Monday, October 21, 2013

NJ Transit rail officials stop blaming the victim

The Midtown Bridge between Hackensack and Bogota, above, has been closed indefinitely for emergency repairs, borough police said today. The bridge was closed on Thursday, though I don't recall seeing anything in The Record.


By Victor E. Sasson
Editor

NJ Transit has stopped blaming the people who commit suicide by train.

On Page 1 of The Record today, Staff Writer Jim Norman reports rail suicides are on the upswing, prompting the public transit agency to work with the state Department of Human Services on new programs "aimed at stemming the tragic trend."

Nowhere in Norman's story does "trespasser" appear -- the word that NJ Transit repeatedly used to describe suicide victims in earlier stories by transportation reporter Karen Rouse.

Rouse completely and enthusiastically swallowed the agency line in every story she wrote about a rail suicide, and the paper often didn't even bother to identify the victim.
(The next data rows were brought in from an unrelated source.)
(** * degrees.py: six degrees of separation by breadth-first search

    A shallow embedding of [src/degrees/degrees.py]: the search [Node], the
    two frontiers, the three global tables filled by [load_data], the name
    lookup [person_id_for_name], [neighbors_for_person] and the breadth-first
    [shortest_path], followed by the properties proved about them.

    Modelling choices.
    - Python [dict]s are [gmap]s and Python [set]s are [gset]s.  The order in
      which Python iterates over a set is not fixed by the language, so every
      function that iterates over a set takes an [iteration_order]; all
      theorems hold for every order that lists exactly the elements of the
      set.
    - The three module-level dictionaries are gathered in a [store] record
      that is passed explicitly; a function that mutates one of them returns
      the new store.
    - An exception is a value of type [exn]; a call that may raise returns a
      [res].
    - The [while True] loop of [shortest_path] is run with a bound on the
      number of iterations (fuel); [None] means that the bound was reached.
      Termination is proved separately. *)

From stdpp Require Import gmap strings list pretty.
From Stdlib Require Import Ascii.

Set Warnings "-register-all,-clear-no-such-hyp".

(** ** Exceptions and results *)

Inductive exn :=
  | KeyError (key : string)          (* dict lookup, or pop from an empty set *)
  | EmptyFrontier                    (* Exception("empty frontier") *)
  | EOFError.                        (* input() at end of input *)

Inductive res (A : Type) :=
  | Ret (a : A)
  | Raise (e : exn).
Arguments Ret {A} a.
Arguments Raise {A} e.

#[global] Instance res_ret : MRet res := fun A a => Ret a.
#[global] Instance res_bind : MBind res := fun A B k r =>
  match r with
  | Ret a => k a
  | Raise e => Raise e
  end.

(** [d[k]] on a dictionary. *)
Definition getitem {V} (d : gmap string V) (k : string) : res V :=
  match d !! k with
  | Some v => Ret v
  | None => Raise (KeyError k)
  end.

(** ** Node *)

Inductive Node :=
  | mkNode (state : string) (parent : option Node) (action : option string).

Definition state (n : Node) : string := let 'mkNode s _ _ := n in s.
Definition parent (n : Node) : option Node := let 'mkNode _ p _ := n in p.
Definition action (n : Node) : option string := let 'mkNode _ _ a := n in a.

(** ** Frontiers *)

Module StackFrontier.

Record t := mk { frontier : list Node }.

Definition init : t := mk [].

Definition add (self : t) (node : Node) : t :=
  mk (frontier self ++ [node]).

Definition contains_state (self : t) (s : string) : bool :=
  existsb (fun node => String.eqb (state node) s) (frontier self).

Definition empty (self : t) : bool :=
  Nat.eqb (List.length (frontier self)) 0.

(** [frontier[-1]] and [frontier[:-1]]. *)
Definition remove (self : t) : res (Node * t) :=
  if empty self then Raise EmptyFrontier
  else
    match last (frontier self) with
    | Some node => Ret (node, mk (removelast (frontier self)))
    | None => Raise EmptyFrontier
    end.

End StackFrontier.

Module QueueFrontier.

(** [class QueueFrontier(StackFrontier)]: same data, [add],
    [contains_state] and [empty] are inherited, [remove] is overridden. *)
Definition t := StackFrontier.t.
Definition mk := StackFrontier.mk.
Definition frontier := StackFrontier.frontier.
Definition init : t := StackFrontier.init.
Definition add := StackFrontier.add.
Definition contains_state := StackFrontier.contains_state.
Definition empty := StackFrontier.empty.

(** [frontier[0]] and [frontier[1:]]. *)
Definition remove (self : t) : res (Node * t) :=
  if empty self then Raise EmptyFrontier
  else
    match frontier self with
    | node :: rest => Ret (node, mk rest)
    | [] => Raise EmptyFrontier
    end.

End QueueFrontier.

(** ** The tables *)

Record person := mkPerson {
  person_name : string;
  person_birth : string;
  person_movies : gset string
}.

Record movie := mkMovie {
  movie_title : string;
  movie_year : string;
  movie_stars : gset string
}.

Record store := mkStore {
  names : gmap string (gset string);
  people : gmap string person;
  movies : gmap string movie
}.

(** The module-level [names = {}], [people = {}], [movies = {}]. *)
Definition empty_store : store := mkStore ∅ ∅ ∅.

(** Iteration over a Python set. *)
Record iteration_order := mkOrder {
  iter_ids : gset string → list string;
  iter_pairs : gset (string * string) → list (string * string)
}.

(** An order is faithful when it visits each element of the set once. *)
Definition faithful (o : iteration_order) : Prop :=
  (∀ s, iter_ids o s ≡ₚ elements s) ∧ (∀ s, iter_pairs o s ≡ₚ elements s).

Definition canonical_order : iteration_order :=
  mkOrder elements elements.

(** ** load_data *)

(** [str.lower], on the ASCII letters. *)
Definition lower_ascii (c : ascii) : ascii :=
  let n := nat_of_ascii c in
  if (65 <=? n)%nat && (n <=? 90)%nat then ascii_of_nat (n + 32) else c.

Fixpoint lower (s : string) : string :=
  match s with
  | EmptyString => EmptyString
  | String c rest => String (lower_ascii c) (lower rest)
  end.

(** The rows [csv.DictReader] yields for the three files. *)
Record people_row := mkPeopleRow { pr_id : string; pr_name : string; pr_birth : string }.
Record movies_row := mkMoviesRow { mr_id : string; mr_title : string; mr_year : string }.
Record stars_row := mkStarsRow { sr_person_id : string; sr_movie_id : string }.

Definition load_person (st : store) (row : people_row) : store :=
  let people' := <[pr_id row := mkPerson (pr_name row) (pr_birth row) ∅]> (people st) in
  let key := lower (pr_name row) in
  let names' :=
    match names st !! key with
    | None => <[key := {[pr_id row]}]> (names st)
    | Some ids => <[key := ids ∪ {[pr_id row]}]> (names st)
    end in
  mkStore names' people' (movies st).

Definition load_movie (st : store) (row : movies_row) : store :=
  mkStore (names st) (people st)
          (<[mr_id row := mkMovie (mr_title row) (mr_year row) ∅]> (movies st)).

(** The body of the [try]: two statements, each of which may raise
    [KeyError]; the first one has already updated [people] when the second
    one raises.  The [except KeyError: pass] keeps the store as it is at
    that point. *)
Definition load_star (st : store) (row : stars_row) : store :=
  match people st !! sr_person_id row with
  | None => st
  | Some p =>
      let p' := mkPerson (person_name p) (person_birth p)
                         (person_movies p ∪ {[sr_movie_id row]}) in
      let st1 := mkStore (names st) (<[sr_person_id row := p']> (people st)) (movies st) in
      match movies st1 !! sr_movie_id row with
      | None => st1
      | Some m =>
          let m' := mkMovie (movie_title m) (movie_year m)
                            (movie_stars m ∪ {[sr_person_id row]}) in
          mkStore (names st1) (people st1) (<[sr_movie_id row := m']> (movies st1))
      end
  end.

Definition load_data_from (st : store)
    (people_csv : list people_row) (movies_csv : list movies_row)
    (stars_csv : list stars_row) : store :=
  let st1 := foldl load_person st people_csv in
  let st2 := foldl load_movie st1 movies_csv in
  foldl load_star st2 stars_csv.

Definition load_data := load_data_from empty_store.

(** ** person_id_for_name *)

(** What the function reads and writes besides its argument: the tables,
    the lines still to be read by [input] and what has been written by
    [print] and by the prompt of [input] (one entry per call). *)
Record world := mkWorld {
  w_store : store;
  w_stdin : list string;
  w_stdout : list string
}.

Definition print (w : world) (line : string) : world :=
  mkWorld (w_store w) (w_stdin w) (w_stdout w ++ [line]).

(** [input(prompt)]. *)
Definition input (w : world) (prompt : string) : res string * world :=
  let w1 := print w prompt in
  match w_stdin w1 with
  | [] => (Raise EOFError, w1)
  | line :: rest => (Ret line, mkWorld (w_store w1) rest (w_stdout w1))
  end.

(** [s.pop()] on a set: some element is removed and returned. *)
Definition set_pop (o : iteration_order) (s : gset string) : res (string * gset string) :=
  match iter_ids o s with
  | [] => Raise (KeyError "pop from an empty set")
  | x :: _ => Ret (x, s ∖ {[x]})
  end.

(** The [for person_id in names[name]] loop that lists the candidates. *)
Fixpoint print_candidates (w : world) (ids : list string) : res unit * world :=
  match ids with
  | [] => (Ret (), w)
  | person_id :: rest =>
      match getitem (people (w_store w)) person_id with
      | Raise e => (Raise e, w)
      | Ret p =>
          print_candidates
            (print w ("ID: " ++ person_id ++ ", Name: " ++ person_name p
                      ++ ", Birth: " ++ person_birth p))
            rest
      end
  end.

Definition person_id_for_name (o : iteration_order) (w : world) (name : string)
  : res (option string) * world :=
  let name := lower name in
  match names (w_store w) !! name with
  | None => (Ret None, w)
  | Some ids =>
      if decide (1 < size ids) then
        let w1 := print w ("Which '" ++ name ++ "'?") in
        match print_candidates w1 (iter_ids o ids) with
        | (Raise e, w2) => (Raise e, w2)
        | (Ret _, w2) =>
            match input w2 "Enter ID number: " with
            | (Raise e, w3) => (Raise e, w3)
            | (Ret person_id, w3) =>
                if decide (person_id ∈ ids) then (Ret (Some person_id), w3)
                else (Ret None, w3)
            end
        end
      else
        match set_pop o ids with
        | Raise e => (Raise e, w)
        | Ret (person_id, ids') =>
            let st := w_store w in
            (Ret (Some person_id),
             mkWorld (mkStore (<[name := ids']> (names st)) (people st) (movies st))
                     (w_stdin w) (w_stdout w))
        end
  end.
But The Record still shies away from asking NJ Transit why it doesn't build more fences or deploy more transit police to prevent people from using trains to kill themselves.

Bad headline

The Woodland Park daily managed to get midnight gay marriage ceremonies on today's front page, but chose an idiotic headline: "History struck at midnight."
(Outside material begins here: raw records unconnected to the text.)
(** The presentation counter counts the presents that succeeded.  When no
    wrapped call touches [global_queue_present_count], a run of presents
    returns as many results as there are calls and leaves the counter at
    its old value plus the number of [VK_SUCCESS] among them, modulo
    2^32. *)
Theorem present_all_counts_successes :
  forall (calls : list (world -> VkResult * world)) (w : world),
    Forall (fun call => forall w0,
                global_queue_present_count (snd (call w0))
                = global_queue_present_count w0) calls ->
    0 <= global_queue_present_count w < 2 ^ 32 ->
    global_queue_present_count (snd (present_all calls w))
    = (global_queue_present_count w
       + count_success (fst (present_all calls w))) mod 2 ^ 32 /\
    length (fst (present_all calls w)) = length calls.
Proof.
  intros calls. induction calls as [|call calls IH]; intros w Hcalls Hc.
  - cbn [present_all fst snd]. unfold count_success. cbn [List.filter length].
    change (Z.of_nat 0) with 0. rewrite Z.add_0_r.
    split; [now rewrite Z.mod_small | reflexivity].
  - inversion Hcalls as [|? ? Hcall Hrest]; subst.
    cbn [present_all]. unfold pvr_QueuePresentKHR.
    specialize (Hcall w). destruct (call w) as [r w1]. cbn [snd] in Hcall.
    destruct (r =? VK_SUCCESS) eqn:Er; cbn [negb].
    + destruct (IH (set_global_queue_present_count
                      (p_atomic_inc (global_queue_present_count w1)) w1)
                   Hrest) as [IH1 IH2].
      { cbn [global_queue_present_count set_global_queue_present_count].
        unfold p_atomic_inc. apply Z.mod_pos_bound. lia. }
      destruct (present_all calls _) as [rs w2]. cbn [fst snd] in *.
      cbn [global_queue_present_count set_global_queue_present_count] in IH1.
      split; [|cbn [length]; now rewrite IH2].
      rewrite IH1, count_success_cons. unfold p_atomic_inc.
      change (VK_SUCCESS =? VK_SUCCESS) with true. cbv iota.
      rewrite Hcall, Zplus_mod_idemp_l. f_equal. lia.
    + destruct (IH w1 Hrest) as [IH1 IH2]; [now rewrite Hcall|].
      destruct (present_all calls w1) as [rs w2]. cbn [fst snd] in *.
      split; [|cbn [length]; now rewrite IH2].
      rewrite IH1, Hcall, count_success_cons, Er. reflexivity.
Qed.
What didn't strike was inspiration.

Editor Marty Gottlieb wasted more front page space on a professional football game and another look ahead at the Super Toilet Bowl in February (A-1).

Two more corrections from the newsroom that can't write straight or fact check appear on A-2.

Local yokels

Gottlieb wasn't the only editor scrambling for legitimate news: 

Deputy Assignment Flunky Dan Sforza put a story and huge photo of a "passive house" on the Local front today.
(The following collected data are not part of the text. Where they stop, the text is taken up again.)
(** C7: [_find_caller] walks [inspect.stack()] from the innermost frame; a
    frame is internal when its [self] is a [GumoLogger].  The result is the
    frame the specification describes ([caller_by_spec]): the first
    non-internal frame that follows a run of internal frames, returned as
    file, line and function.  When every frame is internal there is no
    location and the payload has no sourceLocation key. *)
Theorem find_caller_resolves_first_external_frame (w : World) :
  GumoLogger._find_caller w = GumoLogger.location <$> caller_by_spec (stack w)
  ∧ (∀ (pre run rest : list FrameInfo) (frame : FrameInfo),
       stack w = (pre ++ run ++ frame :: rest)%list →
       forallb (fun f => negb (GumoLogger.stack_in_custom_logger f)) pre = true →
       run ≠ [] →
       forallb GumoLogger.stack_in_custom_logger run = true →
       GumoLogger.stack_in_custom_logger frame = false →
       GumoLogger._find_caller w =
         Some [("file", VStr (filename frame)); ("line", VInt (lineno frame));
               ("function", VStr (function frame))])
  ∧ (forallb GumoLogger.stack_in_custom_logger (stack w) = true →
     GumoLogger._find_caller w = None
     ∧ ∀ self level msg,
         dict_get (GumoLogger._build_log_payload self w level msg)
                  GumoLogger.sourceLocation_key = None).
Proof.
  assert (Hspec : GumoLogger._find_caller w
                  = GumoLogger.location <$> caller_by_spec (stack w)).
  { unfold GumoLogger._find_caller. rewrite find_caller_loop_spec.
    destruct (caller_by_spec (stack w)); reflexivity. }
  split; [exact Hspec|]. split.
  - intros pre run rest frame Hs Hpre Hne Hrun Hf. rewrite Hspec, Hs.
    rewrite (caller_by_spec_decompose pre run rest frame) by assumption.
    reflexivity.
  - intros Hall.
    assert (Hnone : GumoLogger._find_caller w = None).
    { rewrite Hspec, caller_by_spec_all_internal by assumption. reflexivity. }
    split; [exact Hnone|].
    intros self level msg. rewrite payload_get_sourceLocation, Hnone. reflexivity.
Qed.

Lemma find_caller_resolves_first_external_frame_witness :
  let internal := mkFrameInfo (Some GumoLoggerClass) "/srv/app/gumo/logging/__init__.py" in
  let frame := mkFrameInfo (Some (OtherClass "ErrorViews")) "/srv/app/main.py" 54 "get" in
  let run := [internal 149 "_find_caller"; internal 73 "_build_log_payload";
              internal 115 "_log"; internal 128 "warning"] in
  let rest := [mkFrameInfo None "/srv/app/flask/app.py" 1799 "dispatch_request"] in
  let w := mkWorld ∅ "/srv/app" "2020-01-01T00:00:00" "2020-01-01 09:00:00"
                   (run ++ frame :: rest)%list None in
  let inside := mkWorld ∅ "/srv/app" "2020-01-01T00:00:00" "2020-01-01 09:00:00"
                        run None in
  GumoLogger._find_caller w =
    Some [("file", VStr "/srv/app/main.py"); ("line", VInt 54); ("function", VStr "get")]
  ∧ GumoLogger._find_caller inside = None.
Proof.
  intros internal frame run rest w inside. split.
  - refine (proj1 (proj2 (find_caller_resolves_first_external_frame w))
              [] run rest frame eq_refl eq_refl _ eq_refl eq_refl).
    discriminate.
  - exact (proj1 (proj2 (proj2 (find_caller_resolves_first_external_frame inside))
                    eq_refl)).
Defined.

(** ** Message text *)

(** C9 as stated fails: an error object logged while no exception is being
    handled is not followed by the empty string. *)
Lemma build_message_text_without_active_exception :
  let w := mkWorld ∅ "/srv/app" "2020-01-01T00:00:00" "2020-01-01 09:00:00" [] None in
  let err := mkPyObject true "ZeroDivisionError('division by zero')" "division by zero" in
  is_BaseException err = true
  ∧ exc_info w = None
  ∧ GumoLogger._build_message_text w err ≠ py_repr err +:+ PyStr.nl +:+ "".
Proof.
  repeat split. vm_compute. discriminate.
Qed.

(** C9, amended: for an error object the text is its [repr], a newline,
    and what [traceback.format_exc()] returns: the trace of the exception
    being handled, or the line [NoneType: None] when there is none.  For any
    other value the text is its [str]. *)
Theorem build_message_text_spec (w : World) (msg : PyObject) :
  GumoLogger._build_message_text w msg =
  if is_BaseException msg
  then py_repr msg +:+ PyStr.nl +:+
       match exc_info w with
       | Some e => traceback_text e
       | None => "NoneType: None" +:+ PyStr.nl
       end
  else py_str msg.
Proof.
  unfold GumoLogger._build_message_text, format_exc, PyStr.join.
  destruct (is_BaseException msg); reflexivity.
Qed.

(** ** Formatting *)

(** The text line of a payload built by [_build_log_payload]. *)
Lemma text_formatter_payload (self : GumoLogger.t) (w : World) (level : Z)
    (msg : PyObject) :
  GumoLogger._log_text_formatter self w (GumoLogger._build_log_payload self w level msg) =
  Ok ("[" +:+ now_str w +:+ "]" +:+ GumoLogger.getLevelName level +:+ ":" +:+
      PyStr.replace
        match GumoLogger._find_caller_loop (stack w) false with
        | Some caller_stack => filename caller_stack
        | None => "<unknown>"
        end (GumoLogger._cwd self) "" +:+ ":" +:+
      match GumoLogger._find_caller_loop (stack w) false with
      | Some caller_stack => PyStr.of_int (lineno caller_stack)
      | None => "-"
      end +:+ ": " +:+ GumoLogger._build_message_text w msg).
Proof.
  unfold GumoLogger._log_text_formatter, GumoLogger._build_log_payload,
    GumoLogger._find_caller.
  destruct (trace _), (span_id _), (GumoLogger._find_caller_loop (stack w) false);
    reflexivity.
Qed.

(** Formatting a payload built by [_build_log_payload] never raises. *)
Lemma formatter_payload_ok (self : GumoLogger.t) (w : World) (level : Z) (msg : PyObject) :
  ∃ line,
    GumoLogger._formatter self w (GumoLogger._build_log_payload self w level msg) = Ok line.
Proof.
  unfold GumoLogger._formatter. destruct (GumoLogger._structured_log_enabled self).
  - eauto.
  - rewrite text_formatter_payload. eauto.
Qed.

(** C8: the file of a text line is not the source path with the working
    directory stripped as a prefix.  [file.replace(self._cwd, '')] removes
    every occurrence of the directory text, so with the working directory
    [/a] the path [/a/b/a/c.py] is printed as [bc.py], not as [b/a/c.py]. *)
Theorem text_formatter_removes_every_occurrence :
  let internal := mkFrameInfo (Some GumoLoggerClass) "/a/gumo/logging/__init__.py" in
  let w := mkWorld ∅ "/a" "2020-01-01T00:00:00" "2020-01-01 09:00:00"
             [internal 149 "_find_caller"; internal 73 "_build_log_payload";
              internal 115 "_log"; internal 125 "info";
              mkFrameInfo None "/a/b/a/c.py" 12 "root"] None in
  let self := GumoLogger.__init__ w "myproj" "default_logger" "error_logger"
                (mkLoggerContext None None) false None in
  let hi := mkPyObject false "'hi'" "hi" in
  GumoLogger._formatter self w (GumoLogger._build_log_payload self w GumoLogger.INFO hi)
  = Ok "[2020-01-01 09:00:00]INFO:bc.py:12: hi"
  ∧ GumoLogger._formatter self w (GumoLogger._build_log_payload self w GumoLogger.INFO hi)
    ≠ Ok "[2020-01-01 09:00:00]INFO:b/a/c.py:12: hi".
Proof.
  split; vm_compute; [reflexivity | discriminate].
Qed.

(** Without a resolved caller the line shows the two fall-backs. *)
Example text_formatter_fallbacks :
  let w := mkWorld ∅ "/srv/app" "2020-01-01T00:00:00" "2020-01-01 09:00:00" [] None in
  let self := GumoLogger.__init__ w "myproj" "default_logger" "error_logger"
                (mkLoggerContext None None) false None in
  GumoLogger._formatter self w
    (GumoLogger._build_log_payload self w GumoLogger.WARNING (mkPyObject false "'hi'" "hi"))
  = Ok "[2020-01-01 09:00:00]WARNING:<unknown>:-: hi".
Proof. reflexivity. Qed.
The L-1 story about a Teaneck couple and their energy efficient house has Sunday Real Estate section written all over it. 

Today's local-news section also carries an astounding four stories on walks, runs or ceremonies for various charities (L-1 and L-3).

Today's Better Living cover story on three career waiters is a refreshing break from the paper's mindless promotion of celebrity chefs, restaurants and their wealthy owners (BL-1).